CÉU: Houve. Eu quis priorizar os fãs, quem curte o som, sabe? É divertido dormir e acordar com algo novo de um artista que a gente curte. Quando acontece comigo, eu amo, era uma maneira de presentar quem sempre está junto, quem estava ali esperando algo.

Existe uma história muito fofa sobre a origem do título do álbum, que teria sido dado pelo Antonino. Depois você também compôs “Ocitocina (Charged)”, que narra o momento do parto. A maternidade impactou esse projeto de uma forma intensa…

Sim! E muito! Eu confirmo essa historia do título, era o que mais fazia sentido porque foi a palavra que mais escutei nos últimos tempos. Por trás deste nome existe um sentido de muito amor e satisfação. Ele falava “APKÁ!” muito feliz e a minha filha mais velha repetia.
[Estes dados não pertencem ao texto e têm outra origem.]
(* ===== verification/Partition.v ===== *)
(** * Flash partitions

    [components/partition/src/partition.c] and [partition_flash.c] over
    [components/aoshal/src/csi2/flash.c]: the table of named partitions, and
    reading, programming and erasing by partition and offset.  Built as the product
    builds it: one flash (CONFIG_FLASH_NUM 1), not CONFIG_KERNEL_NONE, no
    CONFIG_MULTI_FLASH_SUPPORT, 32-bit [off_t], [size_t] and [unsigned long].  The
    chip driver behind [csi_spiflash_*] is the interface [SpiFlash], and the
    partition list read from the image table by [mtb] is an argument of
    [partition_init].  A pointer argument is never NULL; the two counters kept for the
    store's tests are left out. *)

From S2P Require Import Prelude Nor.

Definition EINVAL : Z := 22.

(** ** The chip driver, [drv/spiflash.h] *)

(** The part of [csi_spiflash_info_t] that is used. *)
Record spiflash_info := SpiInfo {
  flash_size : Z;
  xip_addr : Z;
  info_sector_size : Z
}.

(** A driver without error information gives [None].  [spiflash_read] also gives the
    bytes it has put at the front of the buffer. *)
Class SpiFlash := {
  chip : Type;
  spiflash_get_flash_info : chip -> option spiflash_info;
  spiflash_erase : chip -> Z -> Z -> Z * chip;
  spiflash_program : chip -> Z -> list Z -> Z * chip;
  spiflash_read : chip -> Z -> Z -> Z * list Z
}.

(** ** [aoshal/src/csi2/flash.c] *)

(** The handles the partition layer uses. *)
Inductive hal_partition := HAL_ALL_FLASH_0 | HAL_ALL_FLASH_1 | HAL_ALL_FLASH_2.
#[export] Instance hal_partition_eq_dec : EqDecision hal_partition.
Proof. solve_decision. Defined.

(** [hal_logic_partition_t], what is filled in for a whole flash. *)
Record hal_logic_partition := HalPartition {
  partition_start_addr : Z;
  partition_length : Z;
  partition_options : Z
}.

(** [partition_info_t]; [flash_dev] tells whether the pointer is not NULL. *)
Record partition_info := PartitionInfo {
  description : list Z;
  base_addr : Z;
  start_addr : Z;
  plength : Z;
  sector_size : Z;
  idx : Z;
  flash_dev : bool;
  load_addr : Z;
  image_size : Z
}.

Definition set_flash_dev (d : bool) (p : partition_info) : partition_info :=
  PartitionInfo (description p) (base_addr p) (start_addr p) (plength p) (sector_size p)
    (idx p) d (load_addr p) (image_size p).

(** [sys_partition_info_t]. *)
Record sys_partition_info := SysPartition {
  image_name : list Z;
  part_addr : Z;
  part_size : Z;
  sys_load_addr : Z;
  sys_image_size : Z
}.

Definition MTB_IMAGE_NAME_SIZE : Z := 8.
Definition CONFIG_MAX_PARTITION_NUM : Z := 16.
Definition CONFIG_FLASH_NUM : Z := 1.

Section Partition.
Context `{SF : SpiFlash}.

(** Any other handle than the first whole flash indexes [hal_partitions] far behind
    its only element. *)
Definition hal_flash_info_get (h : hal_partition) (c : chip) : outcome (Z * option hal_logic_partition) :=
  match h with
  | HAL_ALL_FLASH_0 =>
      match spiflash_get_flash_info c with
      | None => Ret (-1, None)
      | Some i =>
          if decide (info_sector_size i = 0) then Crash
          else Ret (0, Some (HalPartition (xip_addr i) (flash_size i) (flash_size i / info_sector_size i)))
      end
  | _ => Crash
  end.

Definition hal_flash_erase (h : hal_partition) (off_set size : Z) (c : chip) : outcome (Z * chip) :=
  match h with
  | HAL_ALL_FLASH_0 =>
      match spiflash_get_flash_info c with
      | None => Ret (-1, c)
      | Some _ => let '(ret, c) := spiflash_erase c off_set size in
                  Ret (if decide (ret < 0) then -1 else 0, c)
      end
  | _ => Crash
  end.

Definition hal_flash_write (h : hal_partition) (off_set : Z) (buf : list Z) (c : chip) : outcome (Z * chip) :=
  match h with
  | HAL_ALL_FLASH_0 => Ret (0, (spiflash_program c off_set buf).2)
  | _ => Crash
  end.

Definition hal_flash_read (h : hal_partition) (off_set len : Z) (c : chip) : outcome (Z * list Z) :=
  match h with
  | HAL_ALL_FLASH_0 => let '(ret, d) := spiflash_read c off_set len in
                       Ret (if decide (u32 ret <> len) then -1 else 0, d)
  | _ => Crash
  end.

(** ** [partition_flash.c]: the default operations *)

Definition part_flash_open (id : Z) : hal_partition :=
  if decide (id = 1) then HAL_ALL_FLASH_1 else if decide (id = 2) then HAL_ALL_FLASH_2 else HAL_ALL_FLASH_0.

(** [info->start_addr], [sector_size] and [sector_count]. *)
Definition part_flash_info_get (handle : option hal_partition) (c : chip) : outcome (Z * option (Z * Z * Z)) :=
  match handle with
  | None => Ret (- EINVAL, None)
  | Some h =>
      '(rc, p) ← hal_flash_info_get h c;
      match p with
      | Some p =>
          if decide (partition_options p = 0) then Crash
          else Ret (0, Some (partition_start_addr p, partition_length p / partition_options p, partition_options p))
      | None => Ret (- EINVAL, None)
      end
  end.

(** The range test of reading, writing and erasing. *)
Definition part_in_range (p : hal_logic_partition) (addr len : Z) : bool :=
  negb (bool_decide (addr < partition_start_addr p) || bool_decide (partition_length p < len) ||
        bool_decide (u32 (partition_start_addr p + partition_length p) < u32 (addr + len))).

Definition part_flash_read (handle : option hal_partition) (addr len : Z) (c : chip) : outcome (Z * list Z) :=
  if decide (len = 0) then Ret (0, []) else
  match handle with
  | None => Ret (- EINVAL, [])
  | Some h =>
      '(rc, p) ← hal_flash_info_get h c;
      match p with
      | Some p => if part_in_range p addr len then hal_flash_read h (u32 (addr - partition_start_addr p)) len c
                  else Ret (- EINVAL, [])
      | None => Ret (- EINVAL, [])
      end
  end.

Definition part_flash_write (handle : option hal_partition) (addr : Z) (data : list Z) (c : chip)
    : outcome (Z * chip) :=
  if decide (zlen data = 0) then Ret (0, c) else
  match handle with
  | None => Ret (- EINVAL, c)
  | Some h =>
      '(rc, p) ← hal_flash_info_get h c;
      match p with
      | Some p => if part_in_range p addr (zlen data)
                  then hal_flash_write h (u32 (addr - partition_start_addr p)) data c
                  else Ret (- EINVAL, c)
      | None => Ret (- EINVAL, c)
      end
  end.

Definition part_flash_erase (handle : option hal_partition) (addr len : Z) (c : chip) : outcome (Z * chip) :=
  if decide (len = 0) then Ret (0, c) else
  match handle with
  | None => Ret (- EINVAL, c)
  | Some h =>
      '(rc, p) ← hal_flash_info_get h c;
      match p with
      | Some p => if part_in_range p addr len then hal_flash_erase h (u32 (addr - partition_start_addr p)) len c
                  else Ret (- EINVAL, c)
      | None => Ret (- EINVAL, c)
      end
  end.

(** ** The state of the two files

    [flash_ops] is [g_flash_ops[0]]: [None] before the default operations are
    registered, then the handle in its [hdl_mgr].  A [void *flash_dev] is NULL or the
    address of that [hdl_mgr], so a [bool]. *)
Record pworld := PWorld {
  scn_list : list partition_info;
  num : Z;
  part_init_ok : bool;
  flash_ops : option (option hal_partition);
  spi : chip
}.

Definition with_scn (l : list partition_info) (w : pworld) : pworld :=
  PWorld l (num w) (part_init_ok w) (flash_ops w) (spi w).
Definition with_num (n : Z) (w : pworld) : pworld :=
  PWorld (scn_list w) n (part_init_ok w) (flash_ops w) (spi w).
Definition with_ops (o : option (option hal_partition)) (w : pworld) : pworld :=
  PWorld (scn_list w) (num w) (part_init_ok w) o (spi w).
Definition with_spi (c : chip) (w : pworld) : pworld :=
  PWorld (scn_list w) (num w) (part_init_ok w) (flash_ops w) c.

Definition partition_flash_register_default (w : pworld) : pworld :=
  match flash_ops w with None => with_ops (Some None) w | Some _ => w end.

Definition partition_flash_open (id : Z) (w : pworld) : bool * pworld :=
  if decide (CONFIG_FLASH_NUM - 1 < id) then (false, w) else
  match flash_ops w with
  | Some _ => (true, with_ops (Some (Some (part_flash_open id))) w)
  | None => (false, w)
  end.

(** [_get_handle_id] and the operation behind it. *)
Definition get_handle (dev : bool) (hd : option hal_partition) : option hal_partition :=
  if dev then hd else None.

Definition partition_flash_info_get (dev : bool) (w : pworld) : outcome (Z * option (Z * Z * Z)) :=
  match flash_ops w with
  | Some hd => part_flash_info_get (get_handle dev hd) (spi w)
  | None => Ret (-1, None)
  end.

Definition partition_flash_read (dev : bool) (addr len : Z) (w : pworld) : outcome (Z * list Z) :=
  if decide (len = 0) then Ret (0, []) else
  match flash_ops w with
  | Some hd => part_flash_read (get_handle dev hd) addr len (spi w)
  | None => Ret (-1, [])
  end.

Definition partition_flash_write (dev : bool) (addr : Z) (data : list Z) (w : pworld) : outcome (Z * pworld) :=
  if decide (zlen data = 0) then Ret (0, w) else
  match flash_ops w with
  | Some hd => '(ret, c) ← part_flash_write (get_handle dev hd) addr data (spi w); Ret (ret, with_spi c w)
  | None => Ret (-1, w)
  end.

Definition partition_flash_erase (dev : bool) (addr len : Z) (w : pworld) : outcome (Z * pworld) :=
  if decide (len = 0) then Ret (0, w) else
  match flash_ops w with
  | Some hd => '(ret, c) ← part_flash_erase (get_handle dev hd) addr len (spi w); Ret (ret, with_spi c w)
  | None => Ret (-1, w)
  end.

(** ** [partition.c] *)

(** The entry written for one listed partition. *)
Definition scn_of (f_start f_sector flash_idx : Z) (s : sys_partition_info) (old : partition_info) : partition_info :=
  PartitionInfo (image_name s) f_start (u32 (part_addr s - f_start)) (u32 (part_size s)) f_sector flash_idx
    (flash_dev old) (u32 (sys_load_addr s)) (sys_image_size s).

(** The loop over the listed partitions of one flash; [None] is [goto failure].  The
    addresses are 64-bit here. *)
Fixpoint init_scns (f_start f_sector f_count flash_idx : Z) (i : nat) (l : list sys_partition_info) (w : pworld)
    : option pworld * pworld :=
  match l with
  | [] => (Some w, w)
  | s :: l =>
      if decide (f_start <= part_addr s /\
                 (part_addr s + part_size s) mod 2 ^ 64 <= u32 (f_start + f_sector * f_count)) then
        match scn_list w !! i with
        | Some old =>
            let w := if decide (sector_size old = 0) then with_num (u8 (num w + 1)) w else w in
            let scn := scn_of f_start f_sector flash_idx s old in
            let w := with_scn (<[i := scn]> (scn_list w)) w in
            if decide (plength scn <> 0 /\ sector_size scn <> 0 /\ description scn !! O <> Some 0)
            then init_scns f_start f_sector f_count flash_idx (S i) l w
            else (None, w)
        | None => (None, w)
        end
      else init_scns f_start f_sector f_count flash_idx (S i) l w
  end.

(** [partition_init]: [parts] is what [mtb_init] and [get_sys_partition] give, [None]
    for an error. *)
Definition partition_init (parts : option (list sys_partition_info)) (w : pworld) : outcome (Z * pworld) :=
  if part_init_ok w then Ret (num w, w) else
  let w := partition_flash_register_default w in
  match parts with
  | None => Ret (-1, w)
  | Some l =>
      if decide (CONFIG_MAX_PARTITION_NUM < zlen l) then Ret (-1, w) else
      let '(dev, w) := partition_flash_open 0 w in
      '(_, info) ← partition_flash_info_get dev w;
      match info with
      | Some (f_start, f_sector, f_count) =>
          match init_scns f_start f_sector f_count 0 0 l w with
          | (Some w, _) => Ret (num w, PWorld (scn_list w) (num w) true (flash_ops w) (spi w))
          | (None, w) => Ret (-1, w)
          end
      | None => Ret (num w, PWorld (scn_list w) (num w) true (flash_ops w) (spi w))
      end
  end.

(** [partition_info_get] and its alias [hal_flash_get_info]: the entry when it is
    open. *)
Definition partition_info_get (partition : Z) (w : pworld) : option partition_info :=
  if decide (0 <= partition < num w) then
    match scn_list w !! Z.to_nat partition with
    | Some p => if flash_dev p then Some p else None
    | None => None
    end
  else None.

(** [memcmp(name, description, len) == 0] with [len] the length of the name, at
    most 8. *)
Definition name_matches (name desc : list Z) : bool :=
  let len := Z.min (zlen name) MTB_IMAGE_NAME_SIZE in bool_decide (ztake len name = ztake len desc).

(** The first of the [n] entries from index [i] on whose name starts with [name]. *)
Fixpoint open_loop (n : nat) (i : nat) (name : list Z) (w : pworld) : Z * pworld :=
  match n with
  | O => (- EINVAL, w)
  | S n =>
      match scn_list w !! i with
      | Some p =>
          if name_matches name (description p) then
            if flash_dev p then (Z.of_nat i, w)
            else let '(dev, w) := partition_flash_open (idx p) w in
                 (Z.of_nat i, with_scn (<[i := set_flash_dev dev p]> (scn_list w)) w)
          else open_loop n (S i) name w
      | None => (- EINVAL, w)
      end
  end.

Definition partition_open (name : list Z) (w : pworld) : Z * pworld :=
  open_loop (Z.to_nat (num w)) 0 name w.

Definition partition_close (partition : Z) (w : pworld) : pworld :=
  match partition_info_get partition w with
  | Some p => with_scn (<[Z.to_nat partition := set_flash_dev false p]> (scn_list w)) w
  | None => w
  end.

Definition abs_addr (p : partition_info) (off_set : Z) : Z := u32 (base_addr p + start_addr p + off_set).

Definition partition_read (partition off_set size : Z) (w : pworld) : outcome (Z * list Z) :=
  if decide (size = 0) then Ret (0, []) else
  if decide (off_set < 0) then Ret (- EINVAL, []) else
  match partition_info_get partition w with
  | Some node =>
      if decide (u32 (off_set + size) <= plength node)
      then partition_flash_read (flash_dev node) (abs_addr node off_set) size w
      else Ret (- EINVAL, [])
  | None => Ret (- EINVAL, [])
  end.

Definition partition_write (partition off_set : Z) (data : list Z) (w : pworld) : outcome (Z * pworld) :=
  if decide (zlen data = 0) then Ret (0, w) else
  if decide (off_set < 0) then Ret (- EINVAL, w) else
  match partition_info_get partition w with
  | Some node =>
      if decide (u32 (off_set + zlen data) <= plength node)
      then partition_flash_write (flash_dev node) (abs_addr node off_set) data w
      else Ret (- EINVAL, w)
  | None => Ret (- EINVAL, w)
  end.

Definition partition_erase (partition off_set block_count : Z) (w : pworld) : outcome (Z * pworld) :=
  if decide (block_count = 0) then Ret (0, w) else
  if decide (off_set < 0) then Ret (- EINVAL, w) else
  match partition_info_get partition w with
  | Some node =>
      if decide (sector_size node = 0) then Crash
      else if decide (u32 (off_set / sector_size node + block_count) <= plength node / sector_size node)
      then partition_flash_erase (flash_dev node) (abs_addr node off_set) (u32 (block_count * sector_size node)) w
      else Ret (- EINVAL, w)
  | None => Ret (- EINVAL, w)
  end.

End Partition.
Arguments pworld {SF}.
Arguments PWorld {SF}.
Nisso os dois morriam de rir e seguiam repetindo… Eu falei ‘Cara, é a palavra do momento, capaz de traduzir o que este trabalho significa’. É uma forma de externar um mundo particular, algo que vem de um universo micro, rumo ao macro.

Você já fez a estreia ao vivo de “APKÁ!” e nos próximos meses a turnê segue pelo Brasil. Como é a sensação de levar um disco pros palcos? 

Ai, é muito gostoso! O ‘começar’ é sempre divertido, é algo que faço com muito carinho. Gosto de me cercar de gente que acho foda, de músicos incríveis, de uma galera que tá junto na estrada e está, acima de tudo, entregue, fazendo tudo de coração. Pra gente sempre tem uma nova história e esse show tá muito legal não apenas pelas canções novas ou pelas antigas, que foram retrabalhadas, mas porque existem elementos que nunca usamos antes. Há um plus!

Com cinco álbuns de estúdio lançados selecionar o repertório acaba se tornando mesmo um trabalho de curadoria, né? 

Isso é muito interessante porque hoje em dia, com a internet, fico meio perdida. Tenho mais acesso ao que os fãs querem e isso, de certa forma, serve como uma direção para as nossas escolhas. Às vezes penso que algumas coisas podem agradar, que talvez funcionem, mas pode ser também que algo que leio me surpreenda? Foi nessas que a gente quase deixou de tocar ‘Rotação’. A princípio não entraria, mas em minhas buscas notei as pessoas comentando muito a respeito e é uma música que ficou linda no palco. A palavra é exatamente esta que você usou, curadoria. É importante dar essa atenção e entender o que os fãs querem escutar.

Você trabalhou as bases do disco em Berlim e eu de imediato me lembrei de David Bowie, que viveu na cidade e se sentiu extremamente influenciado ao ponto de criar uma trilogia (Low, Heroes e Lodger). A sua estadia foi breve, mas você trouxe para o projeto algo desse período que passou na cidade?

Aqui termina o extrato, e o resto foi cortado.